Stomach Stapling Paves a Pathway
Original Article Featured on Biotech Primer Weekly
Identifying Gut Proteins to Tackle Metabolic Disorders
Historians of science love to tell about “eureka moments”—simple observations leading to major insight. Greek mathematician Archimedes allegedly exclaimed the original “Eureka!”—meaning “I have found it!”—upon witnessing the volume of water displaced by his body in the bathtub equaled the volume of the body part he had submerged. Medicine’s most famous eureka moment is probably the discovery of penicillin in 1928 when microbiologist Alexander Fleming observed the absence of bacteria developing on his growth plates in areas where the mold Penicillium rubens happened to be sprouting.
The roots of NGM Biopharmaceuticals (South San Francisco, CA) are based on a eureka moment as well—the simple observation that many recipients of gastric bypass surgery begin to see almost immediate improvement in blood glucose levels before the occurrence of weight loss, and in some cases even without significant dietary changes. In this issue, we’ll find out how the science of gastric bypass surgery is being used to discover new drugs in the metabolic space.
Bypassing Normal Digestive Routes
Gastric bypass surgery is pretty much “stomach stapling” and then a change-up in the route of digestion.
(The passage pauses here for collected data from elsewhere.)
Lemma findOrAdd_loop_spec fuel k C s t :
  rbt np (plug C s) t -> ordered (inorder (plug C s)) -> (length (inorder s) < fuel)%nat ->
  parted (fun a => a < k) (fun a => k < a) C ->
  wpf F (findOrAdd_loop key fuel k (top C) (root_of s)) (fun o t' => t' = t /\
    match o with
    | inl x => x ∈ inorder (plug C s) /\ key x = k
    | inr y => exists C', plug C' Leaf = plug C s /\ parted (fun a => a < k) (fun a => k < a) C' /\ y = top C'
    end) t.
Proof.
  revert C s. induction fuel as [|fuel IH]; intros C s Ht Hord Hl HC; [lia|]. cbn [findOrAdd_loop].
  destruct s as [|c l x r]; cbn [root_of]; [wp_line; split; [done|]; by exists C|].
  destruct (rbt_lookup np C L c l x r t Ht) as [Hx Hlx]. rewrite bool_decide_false by done.
  cbn [inorder] in Hl. rewrite length_app in Hl. cbn [length] in Hl.
  destruct (Z.compare_spec (key x) k) as [E|E|E]; wp_line; [split_and!; [done| |done]|..].
  - rewrite inorder_plug. cbn [inorder]. set_solver.
  - eapply wp_rd; [exact Hlx|]; cbn [mkD left right].
    apply (IH (Frame R c x l :: C) r Ht Hord); [lia|]. eapply parted_right; [exact Hord|lia|done|lia].
  - eapply wp_rd; [exact Hlx|]; cbn [mkD left right].
    apply (IH (Frame L c x r :: C) l Ht Hord); [lia|]. eapply parted_left; [exact Hord|lia|done|lia].
Qed.
Lemma add_loop_spec fuel k C s t :
  rbt np (plug C s) t -> ordered (inorder (plug C s)) -> (length (inorder s) < fuel)%nat ->
  parted (fun a => a <= k) (fun a => k < a) C ->
  wpf F (add_loop key fuel k (top C) (root_of s)) (fun y t' => t' = t /\
    exists C', plug C' Leaf = plug C s /\ parted (fun a => a <= k) (fun a => k < a) C' /\ y = top C') t.
Proof.
  revert C s. induction fuel as [|fuel IH]; intros C s Ht Hord Hl HC; [lia|]. cbn [add_loop].
  destruct s as [|c l x r]; cbn [root_of]; [wp_line; split; [done|]; by exists C|].
  destruct (rbt_lookup np C L c l x r t Ht) as [Hx Hlx]. rewrite bool_decide_false by done.
  cbn [inorder] in Hl. rewrite length_app in Hl. cbn [length] in Hl.
  destruct (Z.compare_spec (key x) k) as [E|E|E]; wp_line; (eapply wp_rd; [exact Hlx|]); cbn [mkD left right].
  1,2: apply (IH (Frame R c x l :: C) r Ht Hord); [lia|]; eapply parted_right; [exact Hord|lia|done|lia].
  apply (IH (Frame L c x r :: C) l Ht Hord); [lia|]. eapply parted_left; [exact Hord|lia|done|lia].
Qed.

(** The number of rounds is bounded by the height of the tree. *)
Lemma rb_find_loop_spec fuel k C s t :
  rbt np (plug C s) t -> ordered (inorder (plug C s)) -> (height s < fuel)%nat ->
  wpf F (find_loop key fuel k (root_of s)) (fun o t' => t' = t /\
    match o with
    | Some x => x ∈ inorder s /\ key x = k
    | None => forall x, x ∈ inorder s -> key x ≠ k
    end) t.
Proof.
  revert C s. induction fuel as [|fuel IH]; intros C s Ht Hord Hl; [lia|]. cbn [find_loop].
  destruct s as [|c l x r]; cbn [root_of]; [wp_line; split; [done|]; set_solver|].
  destruct (rbt_lookup np C L c l x r t Ht) as [Hx Hlx]. rewrite bool_decide_false by done.
  cbn [inorder height] in Hl |- *. destruct (ordered_node _ _ _ _ _ Hord) as [H1 H2].
  destruct (Z.compare_spec (key x) k) as [E|E|E]; wp_line.
  - split_and!; [done|set_solver|done].
  - eapply wp_rd; [exact Hlx|]; cbn [mkD left right].
    eapply wpf_mono; [apply (IH (Frame R c x l :: C) r Ht Hord); lia|]. intros [y|] t' [-> Hy]; (split; [done|]); [set_solver|].
    intros y [Hl'%H1|[->|Hr]%elem_of_cons]%elem_of_app; [lia|lia|by apply Hy].
  - eapply wp_rd; [exact Hlx|]; cbn [mkD left right].
    eapply wpf_mono; [apply (IH (Frame L c x r :: C) l Ht Hord); lia|]. intros [y|] t' [-> Hy]; (split; [done|]); [set_solver|].
    intros y [Hl'|[->|Hr%H2]%elem_of_cons]%elem_of_app; [by apply Hy|lia|lia].
Qed.
Lemma rb_find_spec k T t : rbt np T t -> ordered (inorder T) ->
  wpf F (find key k) (fun o t' => t' = t /\
    match o with
    | Some x => x ∈ inorder T /\ key x = k
    | None => forall x, x ∈ inorder T -> key x ≠ k
    end) t.
Proof.
  intros Ht Hord. unfold find, bound. wp_line. rewrite (rbt_root _ _ _ Ht).
  apply (rb_find_loop_spec _ k [] T t Ht Hord).
  pose proof (rbt_depth np [] T t Ht). pose proof (height_inorder T). simpl in *. lia.
Qed.
End search.

(** ** The neighbours of a node in the sequence *)

Lemma position T x : x ∈ inorder T -> exists C c l r, T = plug C (Node c l x r).
Proof.
  assert (H : forall C s, x ∈ inorder s -> exists C' c l r, plug C s = plug C' (Node c l x r)).
  { intros C s. revert C. induction s as [|c l IHl p r IHr]; intros C; cbn [inorder]; [set_solver|].
    intros [Hl|[->|Hr]%elem_of_cons]%elem_of_app.
    - by apply (IHl (Frame L c p r :: C)).
    - eauto.
    - by apply (IHr (Frame R c p l :: C)). }
  apply (H []).
Qed.
Lemma split_unique (x : Z) a b a' b' : NoDup (a ++ x :: b) -> a ++ x :: b = a' ++ x :: b' -> a = a' /\ b = b'.
Proof.
  revert a'. induction a as [|y a IH]; intros [|y' a']; simpl; intros [H Hnd]%NoDup_cons E; injection E; clear E; intros; subst; try done.
  - set_solver.
  - set_solver.
  - by destruct (IH a' Hnd) as [-> ->].
Qed.
Lemma position_split T x l1 l2 : NoDup (inorder T) -> inorder T = l1 ++ x :: l2 ->
  exists C c l r, T = plug C (Node c l x r) /\ l1 = before C ++ inorder l /\ l2 = inorder r ++ after C.
Proof.
  intros Hnd E. destruct (position T x) as (C & c & l & r & ->); [rewrite E; set_solver|]. exists C, c, l, r. split; [done|].
  rewrite inorder_plug_eq in Hnd, E. cbn [inorder] in Hnd, E.
  replace (before C ++ (inorder l ++ x :: inorder r) ++ after C) with ((before C ++ inorder l) ++ x :: inorder r ++ after C)
    in Hnd, E by (by rewrite <- !app_assoc).
  destruct (split_unique _ _ _ _ _ Hnd E) as [-> ->]. done.
Qed.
A portion of an obese patient’s stomach is made physically smaller, and therefore only capable of holding about a cup or so of food at a time. Then the new, smaller stomach is disconnected from the upper part of the small intestine and reconnected lower down, thereby reducing absorption of food through the small intestine. Less food and less absorption of food lead to weight loss.
The initial understanding of surgery results implied positive outcomes came from weight loss (averaging 60% of excess weight). However, the significant improvement in blood glucose levels seen in many patients immediately following the surgery—before weight loss occurs—remained unexplained.